In How Fiction Works Wood holds up Flaubert as the turning point in the novel's becoming modern: for introducing, all in one package, acute visualisation, a lack of sentimentality, unshowy narration and, above all, an instinct for "truth", no matter how unpalatable. For Wood, this is a moral mission. Flaubert is bent upon a scrupulous investigation of how people really are. But the problem is that Flaubert also seems to represent the novel's endgame for Wood. As a yardstick, Wood's strictly defined ideal of the real leaves him a restricted space in which to move as a critic, and the novel little wriggle room to develop further. It is not nearly as flexible as Kundera's more historical understanding of the novel, as a kind of enlightened mindset, which leaves room for its form to shift and evolve.
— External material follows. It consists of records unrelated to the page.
(* ===== verification/OidManager.v ===== *)
(** [src/src/catalog/oid_manager.h] and [oid_manager.cpp]: the object ids of the
    databases and tables and their names. *)
From S2P Require Import Prelude Types.

(** [enum class OidType] *)
Inductive OidType := DATABASE | TABLE | INDEX.
#[export] Instance OidType_eq_dec : EqDecision OidType.
Proof. solve_decision. Defined.

(** The class; [next_oid_] is atomic. *)
Record OidManager := mkOids { next_oid_ : Z; name2oid_ : gmap string Z; oid2name_ : gmap Z string }.

Definition OidManager_new (next_oid : Z) : OidManager := mkOids next_oid ∅ ∅.

Definition GetEntryPrefix (type : OidType) : res string :=
  match type with
  | TABLE => Ok "TABLE."
  | DATABASE => Ok "DATABASE."
  | INDEX => Err (DbException "Unsupported object in oid system")
  end.

(** [GetEntryPrefix(type) + name] *)
Definition entry_name (type : OidType) (name : string) : res string :=
  prefix ← GetEntryPrefix type; Ok (prefix +:+ name).

Definition CreateEntry (type : OidType) (name : string) : M OidManager Z :=
  oid ← gets next_oid_;
  modify (λ m, mkOids (u32 (next_oid_ m + 1)) (name2oid_ m) (<[oid := name]> (oid2name_ m))) ;;
  entry ← lift (entry_name type name);
  modify (λ m, mkOids (next_oid_ m) (<[entry := oid]> (name2oid_ m)) (oid2name_ m)) ;;
  mret oid.

Definition SetEntryOid (type : OidType) (name : string) (oid : Z) : M OidManager unit :=
  entry ← lift (entry_name type name);
  modify (λ m, mkOids (next_oid_ m) (<[entry := oid]> (name2oid_ m)) (<[oid := name]> (oid2name_ m))).

Definition GetEntryName (m : OidManager) (oid : Z) : res string :=
  match oid2name_ m !! oid with
  | Some name => Ok name
  | None => Err (DbException ("Entry with oid " +:+ pretty oid +:+ " does not exist."))
  end.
For in spite of the fact that Wood's books pay lip-service to (and borrow much of their gravitas from) Kundera's two chief preoccupations, scepticism and humour, Wood lacks his cannier understanding that novels are also always strategic. (No wonder Wood, who never openly acknowledges his debt to Kundera, and who differs so fundamentally on the issue of an author's freedoms to self-consciously reflect upon such matters in his work, distances himself from that author at the beginning of How Fiction Works with a snide comment about the lack of "inkiness" in The Art of the Novel.)

Readers Comments

  1. OMG, I am so majorly beihnd, but so grateful to fall asleep so early last night and SLEEP! OMG Sleep! AHHH!! SO, my list is up for this week, albeit WAY LATE! I'm so glad you're on board with starting a list early! :) I love the pictures here, you are so adorable!